EchoStar will be forced to pay a total of $190 million to TiVo as a result of a Texas District Judge’s ruling that the company was infringing on technologies patented by TiVo. Furthermore, it was found the company had violated an earlier injunction by attempting to develop a “workaround” which it said still violated TiVo’s patent rights.

TiVo’s case against EchoStar has been going on for quite awhile now: it lost the original case in 2006. This set off a seemingly endless stream of attempts by EchoStar to appeal, of which it lost all major rulings.

In an attempt to avoid further infringement, EchoStar developed what it called a “workaround,” which it said removed what TiVo claimed to be patented technologies. The DVR maker disagreed, and the courts have now found that the workaround did still infringe on patents held by TiVo.

The patent infrigement claims will be worth $73.9 million plus $15.7 million in interest, plus another $103.1 million has been tacked on as a result of infringement that occurred during the injunction period.

In addition, the company will now be required to shut off the infringing technology from practically all of its DVR recorders. In addition, it will not be allowed to attempt another “workaround” without telling the court first.

¬†EchoStar is remaining ever defiant, saying it will appeal the order with a federal appeals court, however its beginning to look like sooner or later the company’s going to have to pay up.

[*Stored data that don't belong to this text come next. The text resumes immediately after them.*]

(* ===== verification/SessionManager.v ===== *)
(** The terminal session manager
    ([service/src/runtime/terminal-session-manager.ts]) and the idle check
    ([runtime/terminal/idle-monitor.ts]): frames of the Buds, calls of the routes
    and the agent, and how they interleave.

    [handle] is what a frame does, [call_job] what a call does.  The frames of a
    session wait in its ingest queue and run one after the other; calls run beside
    them.  [station_step] lets any job take its next node, and the rest of the
    service change the tables ([env_step]). *)
From Stdlib Require Import Strings.Byte ZArith QArith Qround Lia.
From stdpp Require Import base tactics strings gmap sorting option pretty.
From stdpp Require Import list.
From S2P Require Import Prelude JsRuntime Base64 Json JsText Carrier OutputStore Sessions SessionStore.
Open Scope Z_scope.

(** ** Frames and calls *)

Inductive TerminalFrame :=
  | StatusFrame (state : string) (info : option (list (string * jsval)))
  | GridFrame (payload : list (string * jsval))
  | OutputFrame (payload : list (string * jsval))
  | EventFrame (event : string) (data : list (string * jsval)) (ts : Z)
  | ObserveFrame (payload : list (string * jsval))
  | SendFrame (payload : list (string * jsval)).

Inductive ManagerCall :=
  | EnsureRecord (threadId budId : string) (createdByUserId : option string)
  | EnsureSession (sessionId : string)
  | CloseSession (sessionId reason : string)
  | SendInput (sessionId : string) (data : list byte) (source userId : option string)
      (inputSeq : option Z)
  | SendResize (sessionId : string) (cols rows : Z)
  | AddGridViewer (sessionId : string)
  | RemoveGridViewer (sessionId : string)
  | ClearCaches (budId : string)
  | Suspend (budId : string)
  | ClearEventBuffers (budId : string)
  | EmitBudOffline (budId : string)
  | EmitBudOnline (budId : string)
  | RejectForThread (threadId message : string)
  | RejectForBud (budId message : string)
  | IdleCheck.

(** What the settings of the idle check are. *)
Record IdleConfig := mkIdle { idle_timeoutMinutes : Z; idle_cleanupHours : Z }.

Section manager.
Context {R D : Type} `{DaemonTransportRouter R} `{TerminalOutputPersistence D} `{SessionIds}.
Context (idle : IdleConfig).
Notation world := (tw R D).
Notation prog := (job R D).

Definition noting (es : list effect) : prog unit := sync (fun _ => note es).

Fixpoint for_each {A} (xs : list A) (body : A -> prog unit) : prog unit :=
  match xs with
  | [] => mret tt
  | x :: xs => body x;; for_each xs body
  end.

(** ** Sessions *)

Definition supportsTerminalSendAuto (sessionId : string) : prog bool :=
  found ← getSession sessionId;
  match found with
  | None => mret false
  | Some s =>
      capabilities ← getBudCapabilities (ts_budId s);
      mret (match field_lookup "terminal_send_auto" (capabilities ?? []) with
            | JBool b => b | _ => false end)
  end.

Record TerminalPathContext := mkPath {
  pc_terminal_session_id : string;
  pc_host_cwd : string;
  pc_captured_at : string
}.

Definition buildTerminalPathContext (s : TerminalSession) : TerminalPathContext :=
  mkPath (ts_sessionId s) (ts_cwd s ?? "")
    (toISOString (ts_lastActivityAt s ?? ts_startedAt s ?? ts_createdAt s)).

Definition path_context (found : option TerminalSession) : option TerminalPathContext :=
  s ← found;
  if ostr_truthy (ts_cwd s) then Some (buildTerminalPathContext s) else None.

Definition getPathContextForSession (sessionId : string) : prog (option TerminalPathContext) :=
  found ← getSession sessionId; mret (path_context found).
Definition getPathContextForThread (threadId : string) : prog (option TerminalPathContext) :=
  found ← getSessionForThread threadId; mret (path_context found).

Definition ensureSession (sessionId : string) : prog EnsureResult :=
  resumeFromOffset ← query (fun w => db_getStoredEndOffset sessionId (tw_output w));
  store_ensureSession sessionId resumeFromOffset.

Definition markSessionClosedLocally (sessionId reason : string) : prog unit :=
  markClosed sessionId;;
  sync (fun _ w => note
    [OutputCacheCleared sessionId; RequestsRejected [sessionId] "session_closed";
     Emitted sessionId "terminal.status" [("state", JStr "closed"); ("reason", JStr reason)] true]
    (on_runtime (runtime_clearSessionCache sessionId) w)).

Definition closeSession (sessionId reason : string) : prog unit :=
  found ← getSession sessionId;
  match found with
  | None => mret tt
  | Some s =>
      send_to_bud (ts_budId s) "terminal_close"
        [("session_id", JStr sessionId); ("reason", JStr reason)];;
      markSessionClosedLocally sessionId reason
  end.

(** A failure is logged. *)
Definition recordInput (sessionId : string) (data : list byte) (source userId : option string)
    : prog unit :=
  job_catch
    (stmt (fun now w =>
       if bool_decide (tw_sessions w !! sessionId = None) then Err FK_VIOLATION
       else Ok (set_inputs
              (tw_inputs w ++ [mkInputLog sessionId data (source ?? "agent") userId now]) w))
       (fun _ _ => tt))
    (fun _ => mret tt).

Definition bumpInputStats (sessionId : string) (deltaBytes : Z) : prog unit :=
  job_catch
    (exec (update_session sessionId
       (fun now r => set_input now (se_totalInputBytes r + deltaBytes) r)))
    (fun _ => mret tt).

Definition answer := (bool * option string)%type.      (** [{ ok, error }] *)

Definition sendInput (sessionId : string) (data : list byte) (source userId : option string)
    (inputSeq : option Z) : prog answer :=
  found ← getSession sessionId;
  match found with
  | None => mret (false, Some "session_not_found")
  | Some s =>
      sent ← send_to_bud (ts_budId s) "terminal_input"
        ([("session_id", JStr sessionId); ("data", JStr (Base64.encode data))] ++
         match inputSeq with Some n => [("input_seq", number n)] | None => [] end);
      if sent : bool then
        recordInput sessionId data source userId;;
        bumpInputStats sessionId (zlen data);;
        mret (true, None)
      else mret (false, Some "bud_offline")
  end.

Definition sendResize (sessionId : string) (cols rows : Z) : prog answer :=
  found ← getSession sessionId;
  match found with
  | None => mret (false, Some "session_not_found")
  | Some s =>
      sent ← send_to_bud (ts_budId s) "terminal_resize"
        [("session_id", JStr sessionId); ("cols", number cols); ("rows", number rows)];
      if sent : bool then
        stmt (fun now w => if int4 cols && int4 rows
          then Ok (update_session sessionId
                 (fun now r => set_activity (Some now) (set_size cols rows r)) now w)
          else Err OUT_OF_RANGE) (fun _ _ => tt);;
        mret (true, None)
      else mret (false, Some "bud_offline")
  end.

(** ** Viewers of the grid *)

Definition viewer_count (sessionId : string) (w : world) : Z := tw_viewers w !! sessionId ?? 0.

Definition hasGridViewers (sessionId : string) (w : world) : bool := 0 <? viewer_count sessionId w.

Definition sendGridWatch (sessionId : string) (enabled : bool) : prog bool :=
  found ← getSession sessionId;
  match found with
  | None => mret false
  | Some s => send_to_bud (ts_budId s) "terminal_grid_watch"
                [("session_id", JStr sessionId); ("enabled", JBool enabled)]
  end.

Definition addGridViewer (sessionId : string) : prog unit :=
  sync (fun _ w => set_viewers (<[sessionId := viewer_count sessionId w + 1]> (tw_viewers w)) w);;
  sendGridWatch sessionId true;;
  mret tt.

Definition leave_viewer (sessionId : string) (w : world) : world :=
  let current := viewer_count sessionId w in
  set_viewers (if current <=? 1 then delete sessionId (tw_viewers w)
               else <[sessionId := current - 1]> (tw_viewers w)) w.

Definition removeGridViewer (sessionId : string) : prog unit :=
  current ← Sync (fun _ => leave_viewer sessionId) (fun _ w => Ret (viewer_count sessionId w));
  if current =? 1 then sendGridWatch sessionId false;; mret tt else mret tt.

(** ** Frames *)

(** The session of a frame, when it is one of the Bud that sent it. *)
Definition resolveOwnedSession (budId sessionId : string) : prog (option TerminalSession) :=
  found ← getSession sessionId;
  mret (match found with
        | Some s => if bool_decide (ts_budId s = budId) then Some s else None
        | None => None
        end).

Definition asInteger (value : jsval) : option Z :=
  match value with
  | JNum (JFin q) => Some (Z.quot (Qnum q) (Zpos (Qden q)))
  | _ => None
  end.

Definition asNonNegativeInteger (value : jsval) : option Z :=
  parsed ← asInteger value; if 0 <=? parsed then Some parsed else None.

Definition handleTerminalStatusInner (budId sessionId state : string)
    (info : option (list (string * jsval))) : prog unit :=
  owned ← resolveOwnedSession budId sessionId;
  match owned with
  | None => mret tt
  | Some _ =>
      updateStatus sessionId state info;;
      viewers ← Sync (fun _ w => note
          [Emitted sessionId "terminal.status"
             [("state", JStr state); ("info", JObj (info ?? []))] true]
          (on_runtime (applyStatusInfo sessionId info) w))
        (fun _ w => Ret (hasGridViewers sessionId w));
      if bool_decide (state = "ready") && viewers
      then sendGridWatch sessionId true;; mret tt
      else mret tt
  end.

Definition handleTerminalGridInner (budId sessionId : string) (payload : list (string * jsval))
    : prog unit :=
  owned ← resolveOwnedSession budId sessionId;
  match owned with
  | None => mret tt
  | Some _ => noting [Emitted sessionId "terminal.grid" (("session_id", JStr sessionId) :: payload) false]
  end.

Definition handleTerminalOutputInner (budId sessionId : string) (payload : list (string * jsval))
    : prog unit :=
  owned ← resolveOwnedSession budId sessionId;
  match owned with
  | None => mret tt
  | Some _ => noting [OutputIngested sessionId payload]
  end.

Definition command_started_event (data : list (string * jsval)) (ts : Z) (id : string)
    : CommandStartedEvent :=
  mkStarted id (asNonNegativeInteger (field_lookup "output_byte_start" data) ?? 0) ts.

Definition command_finished_event (data : list (string * jsval)) (ts : Z) (id : string)
    : CommandFinishedEvent :=
  mkFinished id (asInteger (field_lookup "exit_code" data))
    (asNonNegativeInteger (field_lookup "duration_ms" data))
    (asNonNegativeInteger (field_lookup "output_byte_start" data))
    (asNonNegativeInteger (field_lookup "output_byte_end" data)) ts.

(** The [switch] over the event. *)
Definition event_effects (s : TerminalSession) (sessionId event : string)
    (data : list (string * jsval)) (ts : Z) : prog unit :=
  if bool_decide (event = "prompt_ready") then
    match filled_text (field_lookup "cwd" data) with
    | Some cwd =>
        sync (fun _ => on_runtime (applyCwd sessionId (JStr cwd)));;
        job_catch (updateCwd sessionId cwd) (fun _ => mret tt)
    | None => mret tt
    end
  else if bool_decide (event = "mode_changed") then
    sync (fun _ => on_runtime
      (applyModeChange sessionId (field_lookup "mode" data) (field_lookup "integration" data)))
  else if bool_decide (event = "command_started") then
    match as_string (field_lookup "command_id" data) with
    | Some id => recordCommandStarted s (command_started_event data ts id)
    | None => mret tt
    end
  else if bool_decide (event = "command_finished") then
    match as_string (field_lookup "command_id" data) with
    | Some id => recordCommandFinished s (command_finished_event data ts id)
    | None => mret tt
    end
  else if bool_decide (event = "child_exited") then
    markSessionClosedLocally sessionId "child_exited"
  else mret tt.

Definition handleTerminalEventInner (budId sessionId event : string)
    (data : list (string * jsval)) (ts : Z) : prog unit :=
  owned ← resolveOwnedSession budId sessionId;
  match owned with
  | None => mret tt
  | Some s =>
      event_effects s sessionId event data ts;;
      noting [Emitted sessionId "terminal.event"
        [("session_id", JStr sessionId); ("event", JStr event); ("data", JObj data);
         ("ts", number ts)] true]
  end.
Lemma fine_each {A} (xs : list A) (body : A -> prog unit) :
  (forall x, fine (body x)) -> fine (for_each xs body).
Proof. intros Hb w. apply safe_for_each. intros x v. apply Hb. Qed.

Lemma fine_send budId type members : fine (send_to_bud budId type members : prog bool).
Proof.
  apply fine_memory; [done|]. intros now v w. by destruct (sendFrameToBud _ _ _).1.
Qed.

#[local] Hint Resolve row_state row_creating row_close row_cwd row_size row_input row_output
  row_orphaned row_status : core.

Ltac fine_steps :=
  repeat first
    [ progress intros
    | lazymatch goal with
      | |- safe _ _ _ (mbind _ _) ?w => revert w; apply fine_bind
      | |- safe _ _ _ (job_catch _ _) ?w => revert w; apply fine_catch
      | |- safe _ _ _ (query _) ?w => revert w; apply fine_query
      | |- safe _ _ _ (mret _) ?w => revert w; apply fine_ret
      | |- safe _ _ _ (Ret _) ?w => revert w; apply fine_ret
      | |- safe _ _ _ (Throw _) ?w => revert w; apply fine_throw
      | |- safe _ _ _ (send_to_bud _ _ _) ?w => revert w; apply fine_send
      | |- safe _ _ _ (exec (update_session _ _)) ?w => revert w; apply fine_row
      | |- safe _ _ _ (sync _) ?w => revert w; apply fine_sync
      | |- safe _ _ _ (noting _) ?w => revert w; apply fine_sync
      | |- safe _ _ _ (for_each _ _) ?w => revert w; apply fine_each
      | |- safe _ _ _ (Sync _ _) ?w => revert w; apply fine_memory
      | |- safe _ _ _ (match ?x with _ => _ end) _ => destruct x
      | |- safe _ _ _ (let '(_, _) := ?x in _) _ => destruct x
      | |- _ /\ _ => split_and!
      end
    | done | solve [auto] ].

Lemma fine_getSession id : fine (getSession id).
Proof. unfold getSession. fine_steps. Qed.

Lemma fine_forThread t : fine (getSessionForThread t).
Proof. unfold getSessionForThread. fine_steps. Qed.

Lemma fine_list b a : fine (listSessionIdsForBud b a).
Proof. unfold listSessionIdsForBud. fine_steps. Qed.

Lemma fine_owned b s : fine (resolveOwnedSession b s).
Proof. unfold resolveOwnedSession, getSession. fine_steps. Qed.

Lemma fine_watch s b : fine (sendGridWatch s b).
Proof. unfold sendGridWatch, getSession. fine_steps. Qed.

Lemma fine_closed s reason : fine (markSessionClosedLocally s reason).
Proof. unfold markSessionClosedLocally, markClosed. fine_steps. Qed.

Lemma fine_close s reason : fine (closeSession s reason).
Proof. unfold closeSession. fine_steps; auto using fine_getSession, fine_closed. Qed.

TiVo seems to enjoy the fact that EchoStar wants to continue pushing its luck: “EchoStar may attempt to further delay this case but we are very pleased the court has made it clear that there are major ramifications for continued infringement,” it said in a statement.

It may make better business sense for EchoStar to just pay up and license the technology. A single court has yet to side with them on any major decision regarding the actual infringement, thus chances of victory in the courts seem slim to none.